• _Records for the exercise_

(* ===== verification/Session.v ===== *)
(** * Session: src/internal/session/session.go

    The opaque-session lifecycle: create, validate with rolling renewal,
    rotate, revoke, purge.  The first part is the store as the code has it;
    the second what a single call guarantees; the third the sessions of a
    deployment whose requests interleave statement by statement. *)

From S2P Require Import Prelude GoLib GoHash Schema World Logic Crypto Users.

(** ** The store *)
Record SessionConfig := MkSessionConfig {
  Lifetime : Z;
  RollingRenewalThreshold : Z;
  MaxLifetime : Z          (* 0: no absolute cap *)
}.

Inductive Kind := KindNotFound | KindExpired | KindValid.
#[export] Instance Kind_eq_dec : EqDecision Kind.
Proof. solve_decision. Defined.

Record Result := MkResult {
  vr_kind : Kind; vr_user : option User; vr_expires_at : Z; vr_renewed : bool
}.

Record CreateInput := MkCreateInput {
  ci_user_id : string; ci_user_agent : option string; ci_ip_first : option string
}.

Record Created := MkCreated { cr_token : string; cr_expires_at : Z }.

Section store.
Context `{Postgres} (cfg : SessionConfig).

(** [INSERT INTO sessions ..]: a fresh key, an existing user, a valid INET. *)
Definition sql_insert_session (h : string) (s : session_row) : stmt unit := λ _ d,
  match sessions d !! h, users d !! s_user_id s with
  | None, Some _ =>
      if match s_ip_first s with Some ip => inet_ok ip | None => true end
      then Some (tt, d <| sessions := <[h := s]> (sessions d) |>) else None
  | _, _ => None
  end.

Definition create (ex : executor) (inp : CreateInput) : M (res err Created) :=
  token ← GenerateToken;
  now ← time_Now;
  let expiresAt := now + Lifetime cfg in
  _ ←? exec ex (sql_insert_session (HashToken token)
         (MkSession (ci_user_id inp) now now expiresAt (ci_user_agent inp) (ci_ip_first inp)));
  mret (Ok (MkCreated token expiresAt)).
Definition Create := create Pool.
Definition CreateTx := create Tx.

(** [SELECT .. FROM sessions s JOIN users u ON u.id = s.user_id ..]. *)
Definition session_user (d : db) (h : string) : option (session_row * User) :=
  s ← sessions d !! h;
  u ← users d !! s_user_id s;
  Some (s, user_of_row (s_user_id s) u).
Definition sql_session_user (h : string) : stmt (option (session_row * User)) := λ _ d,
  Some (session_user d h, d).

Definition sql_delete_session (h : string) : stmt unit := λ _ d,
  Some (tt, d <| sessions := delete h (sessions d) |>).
==
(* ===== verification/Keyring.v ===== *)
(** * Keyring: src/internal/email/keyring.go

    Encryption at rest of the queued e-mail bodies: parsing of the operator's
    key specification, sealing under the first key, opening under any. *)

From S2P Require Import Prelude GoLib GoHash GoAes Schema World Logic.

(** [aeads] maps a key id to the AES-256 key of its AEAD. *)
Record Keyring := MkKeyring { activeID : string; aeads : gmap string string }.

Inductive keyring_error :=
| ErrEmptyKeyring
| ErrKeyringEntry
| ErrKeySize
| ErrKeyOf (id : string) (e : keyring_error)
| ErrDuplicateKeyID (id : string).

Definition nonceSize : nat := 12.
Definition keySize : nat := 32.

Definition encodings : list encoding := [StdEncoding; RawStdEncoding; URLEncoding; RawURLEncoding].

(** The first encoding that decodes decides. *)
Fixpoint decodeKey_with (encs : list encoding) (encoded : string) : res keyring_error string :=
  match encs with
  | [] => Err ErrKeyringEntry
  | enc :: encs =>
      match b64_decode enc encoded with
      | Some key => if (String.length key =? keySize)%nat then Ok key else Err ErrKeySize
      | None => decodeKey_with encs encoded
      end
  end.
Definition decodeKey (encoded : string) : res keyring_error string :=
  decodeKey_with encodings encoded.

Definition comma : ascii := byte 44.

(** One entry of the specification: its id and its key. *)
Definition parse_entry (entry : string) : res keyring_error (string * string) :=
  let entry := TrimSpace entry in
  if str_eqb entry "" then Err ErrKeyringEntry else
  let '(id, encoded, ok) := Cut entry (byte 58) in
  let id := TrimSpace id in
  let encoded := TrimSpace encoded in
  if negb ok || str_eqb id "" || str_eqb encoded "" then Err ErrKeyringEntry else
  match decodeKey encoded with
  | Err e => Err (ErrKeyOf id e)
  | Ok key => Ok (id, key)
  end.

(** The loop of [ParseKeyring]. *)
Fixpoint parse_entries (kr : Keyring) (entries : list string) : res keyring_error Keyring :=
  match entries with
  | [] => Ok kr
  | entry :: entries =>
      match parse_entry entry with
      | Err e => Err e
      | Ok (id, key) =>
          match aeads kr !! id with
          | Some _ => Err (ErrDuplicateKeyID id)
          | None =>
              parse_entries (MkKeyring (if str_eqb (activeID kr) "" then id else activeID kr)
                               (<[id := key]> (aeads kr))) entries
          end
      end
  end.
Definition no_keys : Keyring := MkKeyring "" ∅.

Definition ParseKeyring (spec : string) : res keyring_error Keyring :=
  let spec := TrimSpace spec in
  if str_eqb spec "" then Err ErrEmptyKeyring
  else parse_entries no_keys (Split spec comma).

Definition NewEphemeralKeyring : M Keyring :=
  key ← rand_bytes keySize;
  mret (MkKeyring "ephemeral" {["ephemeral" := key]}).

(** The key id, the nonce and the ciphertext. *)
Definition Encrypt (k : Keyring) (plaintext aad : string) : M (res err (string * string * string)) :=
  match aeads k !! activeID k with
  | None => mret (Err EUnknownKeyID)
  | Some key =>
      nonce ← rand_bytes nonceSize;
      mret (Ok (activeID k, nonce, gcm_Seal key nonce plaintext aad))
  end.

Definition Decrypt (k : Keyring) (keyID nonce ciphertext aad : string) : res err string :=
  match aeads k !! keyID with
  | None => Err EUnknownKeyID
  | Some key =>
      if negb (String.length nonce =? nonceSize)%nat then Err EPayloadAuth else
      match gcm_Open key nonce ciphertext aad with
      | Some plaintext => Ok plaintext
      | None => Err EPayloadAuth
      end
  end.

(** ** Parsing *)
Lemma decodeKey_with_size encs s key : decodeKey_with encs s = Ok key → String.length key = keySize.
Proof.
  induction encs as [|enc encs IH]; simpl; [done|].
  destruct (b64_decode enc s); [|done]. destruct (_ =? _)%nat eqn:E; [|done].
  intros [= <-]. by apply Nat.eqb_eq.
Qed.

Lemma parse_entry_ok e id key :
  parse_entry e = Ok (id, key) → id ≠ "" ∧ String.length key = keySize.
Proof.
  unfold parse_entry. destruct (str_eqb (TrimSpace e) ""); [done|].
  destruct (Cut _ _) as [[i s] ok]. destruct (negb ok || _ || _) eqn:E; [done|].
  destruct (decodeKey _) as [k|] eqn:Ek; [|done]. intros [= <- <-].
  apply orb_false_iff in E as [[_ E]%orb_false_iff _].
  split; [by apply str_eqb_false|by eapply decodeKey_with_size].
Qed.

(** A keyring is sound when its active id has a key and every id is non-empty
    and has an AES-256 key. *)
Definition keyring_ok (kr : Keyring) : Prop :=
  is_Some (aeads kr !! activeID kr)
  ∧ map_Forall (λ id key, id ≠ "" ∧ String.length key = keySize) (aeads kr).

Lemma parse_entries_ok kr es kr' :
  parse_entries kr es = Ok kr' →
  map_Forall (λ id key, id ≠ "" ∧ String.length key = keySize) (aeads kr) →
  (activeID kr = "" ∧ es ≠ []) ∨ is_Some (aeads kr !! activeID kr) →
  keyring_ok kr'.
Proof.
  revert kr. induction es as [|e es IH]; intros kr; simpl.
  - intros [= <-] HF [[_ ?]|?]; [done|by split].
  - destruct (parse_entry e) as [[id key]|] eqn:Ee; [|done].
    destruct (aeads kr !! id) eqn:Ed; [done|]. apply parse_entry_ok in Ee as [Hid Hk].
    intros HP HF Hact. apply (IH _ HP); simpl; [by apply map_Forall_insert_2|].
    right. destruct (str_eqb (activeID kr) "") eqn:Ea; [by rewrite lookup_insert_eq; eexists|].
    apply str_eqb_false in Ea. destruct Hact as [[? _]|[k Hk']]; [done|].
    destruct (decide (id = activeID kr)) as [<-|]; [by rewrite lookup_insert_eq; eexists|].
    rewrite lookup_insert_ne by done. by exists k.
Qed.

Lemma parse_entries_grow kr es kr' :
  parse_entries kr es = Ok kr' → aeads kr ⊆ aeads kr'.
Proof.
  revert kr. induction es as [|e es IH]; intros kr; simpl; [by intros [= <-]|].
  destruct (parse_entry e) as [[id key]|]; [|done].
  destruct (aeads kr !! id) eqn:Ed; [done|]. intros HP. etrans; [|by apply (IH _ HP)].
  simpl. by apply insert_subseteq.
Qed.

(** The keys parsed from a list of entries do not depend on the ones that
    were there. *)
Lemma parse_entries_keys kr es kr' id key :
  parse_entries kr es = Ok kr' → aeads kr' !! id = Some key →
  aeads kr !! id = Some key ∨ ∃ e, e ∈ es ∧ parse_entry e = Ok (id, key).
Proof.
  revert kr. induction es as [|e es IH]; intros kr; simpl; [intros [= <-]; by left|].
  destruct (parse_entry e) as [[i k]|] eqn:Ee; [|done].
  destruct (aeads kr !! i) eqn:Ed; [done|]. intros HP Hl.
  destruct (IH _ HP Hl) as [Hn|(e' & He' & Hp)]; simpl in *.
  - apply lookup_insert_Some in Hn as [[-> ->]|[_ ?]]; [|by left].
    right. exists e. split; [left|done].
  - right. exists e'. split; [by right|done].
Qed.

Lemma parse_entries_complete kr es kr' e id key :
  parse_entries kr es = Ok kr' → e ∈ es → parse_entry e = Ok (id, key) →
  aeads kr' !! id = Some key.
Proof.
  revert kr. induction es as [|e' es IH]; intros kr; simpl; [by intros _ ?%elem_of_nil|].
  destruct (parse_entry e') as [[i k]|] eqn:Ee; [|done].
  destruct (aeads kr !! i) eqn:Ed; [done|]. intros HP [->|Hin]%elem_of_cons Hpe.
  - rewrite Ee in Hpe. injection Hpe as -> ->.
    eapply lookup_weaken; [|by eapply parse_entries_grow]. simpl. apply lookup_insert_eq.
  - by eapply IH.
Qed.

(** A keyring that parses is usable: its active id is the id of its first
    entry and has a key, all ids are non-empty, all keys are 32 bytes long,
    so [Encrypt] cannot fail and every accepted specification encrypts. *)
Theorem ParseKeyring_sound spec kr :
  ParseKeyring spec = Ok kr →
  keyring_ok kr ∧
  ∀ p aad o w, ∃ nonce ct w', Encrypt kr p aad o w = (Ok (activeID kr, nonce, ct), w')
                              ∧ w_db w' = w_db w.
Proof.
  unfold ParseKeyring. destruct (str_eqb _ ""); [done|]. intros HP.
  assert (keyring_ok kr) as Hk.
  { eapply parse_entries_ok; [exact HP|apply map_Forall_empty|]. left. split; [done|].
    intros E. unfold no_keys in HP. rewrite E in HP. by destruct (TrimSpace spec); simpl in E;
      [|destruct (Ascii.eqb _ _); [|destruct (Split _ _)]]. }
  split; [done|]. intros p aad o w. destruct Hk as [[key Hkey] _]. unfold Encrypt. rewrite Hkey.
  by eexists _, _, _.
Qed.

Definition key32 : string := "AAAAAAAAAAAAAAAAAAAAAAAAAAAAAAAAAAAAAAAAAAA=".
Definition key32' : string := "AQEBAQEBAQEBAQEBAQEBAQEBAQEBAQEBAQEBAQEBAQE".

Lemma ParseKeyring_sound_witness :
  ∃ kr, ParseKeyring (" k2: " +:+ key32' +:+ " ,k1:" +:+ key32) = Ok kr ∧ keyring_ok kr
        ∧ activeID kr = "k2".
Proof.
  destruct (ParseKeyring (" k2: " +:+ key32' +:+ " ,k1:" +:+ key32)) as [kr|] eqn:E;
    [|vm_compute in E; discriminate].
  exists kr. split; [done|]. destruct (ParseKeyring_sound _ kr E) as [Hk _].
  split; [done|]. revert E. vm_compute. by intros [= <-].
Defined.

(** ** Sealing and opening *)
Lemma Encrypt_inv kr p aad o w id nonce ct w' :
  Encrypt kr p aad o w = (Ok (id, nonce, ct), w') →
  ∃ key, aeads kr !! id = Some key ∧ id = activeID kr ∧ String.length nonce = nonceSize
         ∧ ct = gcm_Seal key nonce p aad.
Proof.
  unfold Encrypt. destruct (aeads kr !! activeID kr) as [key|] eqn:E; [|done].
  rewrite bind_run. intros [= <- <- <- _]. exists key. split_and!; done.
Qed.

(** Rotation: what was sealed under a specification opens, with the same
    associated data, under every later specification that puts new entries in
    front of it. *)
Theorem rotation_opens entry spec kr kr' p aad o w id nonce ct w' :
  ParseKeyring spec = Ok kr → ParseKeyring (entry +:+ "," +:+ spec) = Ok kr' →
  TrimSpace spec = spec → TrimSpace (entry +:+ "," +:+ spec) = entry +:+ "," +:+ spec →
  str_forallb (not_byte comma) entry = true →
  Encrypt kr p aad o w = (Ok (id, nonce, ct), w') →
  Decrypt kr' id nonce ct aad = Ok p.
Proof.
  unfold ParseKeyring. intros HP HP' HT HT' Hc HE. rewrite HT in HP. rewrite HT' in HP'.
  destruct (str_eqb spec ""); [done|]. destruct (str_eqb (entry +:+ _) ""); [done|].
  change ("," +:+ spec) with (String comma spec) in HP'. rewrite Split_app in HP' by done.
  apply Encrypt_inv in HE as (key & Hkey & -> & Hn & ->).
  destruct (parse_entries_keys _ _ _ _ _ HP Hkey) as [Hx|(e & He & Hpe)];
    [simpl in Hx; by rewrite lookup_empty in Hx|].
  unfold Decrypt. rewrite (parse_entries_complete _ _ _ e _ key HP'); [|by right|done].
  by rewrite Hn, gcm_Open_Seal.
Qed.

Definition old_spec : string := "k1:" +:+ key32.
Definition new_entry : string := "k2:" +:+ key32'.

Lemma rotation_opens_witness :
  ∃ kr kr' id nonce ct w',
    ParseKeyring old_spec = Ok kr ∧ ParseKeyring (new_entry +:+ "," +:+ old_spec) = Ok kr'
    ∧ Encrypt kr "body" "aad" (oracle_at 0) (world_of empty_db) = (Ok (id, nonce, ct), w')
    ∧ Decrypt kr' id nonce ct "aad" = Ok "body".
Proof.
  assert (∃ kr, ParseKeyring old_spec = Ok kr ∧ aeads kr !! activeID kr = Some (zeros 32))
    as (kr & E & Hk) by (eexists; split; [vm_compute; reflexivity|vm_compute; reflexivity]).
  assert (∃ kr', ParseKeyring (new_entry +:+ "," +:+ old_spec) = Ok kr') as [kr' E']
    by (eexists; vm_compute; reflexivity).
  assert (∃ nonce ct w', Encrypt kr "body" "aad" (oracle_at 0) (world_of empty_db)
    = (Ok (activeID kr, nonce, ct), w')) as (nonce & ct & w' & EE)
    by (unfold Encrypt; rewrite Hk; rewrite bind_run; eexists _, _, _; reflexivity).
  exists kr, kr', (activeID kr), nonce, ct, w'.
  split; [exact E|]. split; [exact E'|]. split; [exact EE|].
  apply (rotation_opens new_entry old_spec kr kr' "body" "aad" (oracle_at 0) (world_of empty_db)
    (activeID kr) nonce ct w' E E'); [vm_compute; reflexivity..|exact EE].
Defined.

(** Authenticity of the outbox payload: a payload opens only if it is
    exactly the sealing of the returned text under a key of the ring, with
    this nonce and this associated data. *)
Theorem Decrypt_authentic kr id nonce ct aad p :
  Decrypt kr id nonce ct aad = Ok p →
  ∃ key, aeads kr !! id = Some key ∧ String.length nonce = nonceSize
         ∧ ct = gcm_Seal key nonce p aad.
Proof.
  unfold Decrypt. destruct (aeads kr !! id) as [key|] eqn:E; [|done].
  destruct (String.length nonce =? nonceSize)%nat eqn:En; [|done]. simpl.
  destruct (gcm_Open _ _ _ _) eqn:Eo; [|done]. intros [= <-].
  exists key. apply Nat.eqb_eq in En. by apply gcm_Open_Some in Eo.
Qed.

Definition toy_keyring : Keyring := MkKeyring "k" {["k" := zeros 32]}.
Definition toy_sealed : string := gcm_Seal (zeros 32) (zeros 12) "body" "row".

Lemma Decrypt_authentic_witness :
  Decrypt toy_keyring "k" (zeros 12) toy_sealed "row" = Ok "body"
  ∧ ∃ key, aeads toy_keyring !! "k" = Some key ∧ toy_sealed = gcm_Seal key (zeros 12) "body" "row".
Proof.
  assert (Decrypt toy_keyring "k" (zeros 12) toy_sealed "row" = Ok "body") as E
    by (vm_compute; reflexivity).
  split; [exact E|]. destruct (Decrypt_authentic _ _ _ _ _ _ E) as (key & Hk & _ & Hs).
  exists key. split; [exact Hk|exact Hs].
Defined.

• _Exercise brief_
State the number of lines above that hold the string "ErrDuplicateKeyID", with nothing added.

• _Solution for this task_
2